Module 13: KM for AI: Trust, Governance, and Evaluation
If the previous section explained why KM is critical for AI, this section focuses on how to operationalise it. In practice, effective AI requires three core capabilities: trust, governance, and evaluation.
Trust Through Traceability
Users trust AI outputs when they can see the basis for them. This requires grounding responses in authoritative sources and making citations visible.
For high-impact topics, AI outputs should reference specific policies, standards, or validated lessons. This is a direct application of KM principles to AI systems.
Trust Through Environment
Trust is also shaped by the environment in which AI operates. Users are more confident when systems reinforce reliability, accountability, and appropriate use.
This means operating within a controlled knowledge environment where:
- Sources are curated and approved
- Access is governed and role-based
- Content is protected and not exposed externally
- Data classification and privacy controls are enforced
- Human review thresholds are defined for high-risk outputs
In this model, AI operates within a trusted operational context rather than as an open-ended system.
Knowledge Curation for AI
Preparing knowledge for AI is not the same as uploading all available content. It requires deliberate curation.
This includes selecting authoritative sources, removing duplicates, applying metadata, and defining refresh cycles. Many organizations establish an approved AI knowledge corpus with clear ownership for each domain.
Evaluation and Feedback Loops
AI performance should be evaluated like any other operational system, focusing on accuracy, usefulness, safety, and user trust.
A practical approach is to log user queries and outcomes, then periodically review failure cases to improve both content and prompts. This creates a continuous improvement loop across KM and AI.
Table 10. Practical evaluation questions for AI assistants.
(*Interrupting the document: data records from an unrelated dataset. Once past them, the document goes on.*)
(** ** Whole cycles *)

(** A cycle appends to the output and never reads it. *)
Lemma pollOnce_frame r out :
  pollOnce r out = (out ++ fst (pollOnce r []), snd (pollOnce r [])).
Proof.
  destruct r as [|code [body|]]; unfold pollOnce, bind, fetch, fail, ret;
    try (now rewrite app_nil_r).
  - destruct (negb (code =? StatusOK)); [now rewrite app_nil_r|].
    rewrite !pollBody_eq.
    destruct (negb (Z.of_nat (List.length (parts_of body)) =? 7));
      [now rewrite app_nil_r|].
    destruct (errNum (snapshot_of body) >? 3); [now rewrite app_nil_r|].
    rewrite (checks_frame _ out), (checks_frame _ []). reflexivity.
  - destruct (negb (code =? StatusOK)); now rewrite app_nil_r.
Qed.

Lemma tick_frame r out : tick r out = out ++ tick r [].
Proof.
  unfold tick. rewrite (pollOnce_frame r out).
  destruct (pollOnce r []) as [new [[]|e]]; simpl;
    [reflexivity | now rewrite app_assoc].
Qed.

(** The outcome of a cycle, case by case. *)
Lemma pollOnce_cases r :
  (exists e, pollOnce r [] = ([], inr e)
             /\ ~ (exists body, r = ok body /\ usable body))
  \/ (exists body, r = ok body /\ usable body
                   /\ pollOnce r [] = checks (snapshot_of body) []).
Proof.
  destruct r as [|code [body|]].
  - left. exists ErrDo. split; [reflexivity|].
    intros (b & Hb & _). discriminate.
  - destruct (code =? StatusOK) eqn:Ec.
    + apply Z.eqb_eq in Ec. subst code. fold (ok body).
      rewrite pollOnce_ok, pollBody_eq.
      destruct (Z.of_nat (List.length (parts_of body)) =? 7) eqn:El.
      * apply Z.eqb_eq in El. simpl.
        destruct (errNum (snapshot_of body) >? 3) eqn:Ee.
        -- left. eexists. split; [reflexivity|].
           intros (b & Hb & _ & Hu). injection Hb as <-. lia.
        -- right. exists body. split; [reflexivity|].
           split; [split; [unfold wellFormed; lia | lia] | reflexivity].
      * apply Z.eqb_neq in El. simpl.
        left. eexists. split; [reflexivity|].
        intros (b & Hb & Hw & _). injection Hb as <-.
        unfold wellFormed in Hw. lia.
    + left. exists (ErrBadStatus code).
      split; [unfold pollOnce, bind, fetch; now rewrite Ec|].
      intros (b & Hb & _). injection Hb as Hb _. subst code. discriminate.
  - left. destruct (code =? StatusOK) eqn:Ec.
    + exists ErrReadAll.
      split; [unfold pollOnce, bind, fetch; now rewrite Ec|].
      intros (b & Hb & _). discriminate.
    + exists (ErrBadStatus code).
      split; [unfold pollOnce, bind, fetch; now rewrite Ec|].
      intros (b & Hb & _). discriminate.
Qed.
| Dimension | Key Question | Example Measures |
|---|---|---|
| Accuracy | Is the answer correct based on authoritative sources? | SME review pass rate; citation accuracy |
| Coverage | Does the system retrieve relevant sources for common queries? | Top query success rate; retrieval precision |
| Safety | Does the system avoid disallowed content and protect sensitive data? | Policy violation incidents; red team findings |
| Usefulness | Does the system save time and improve decisions? | Time saved per task; user satisfaction; reduced support demand |
| Maintainability | Can knowledge owners update content efficiently? | Time to update; percentage of content with defined ownership |
Governance for AI-Enabled KM
AI governance should align closely with KM governance. This includes defining who approves knowledge sources, who reviews models and prompts, and how incidents are managed.
In many organizations, AI becomes the forcing function that clarifies knowledge ownership, accountability, and quality standards across the enterprise.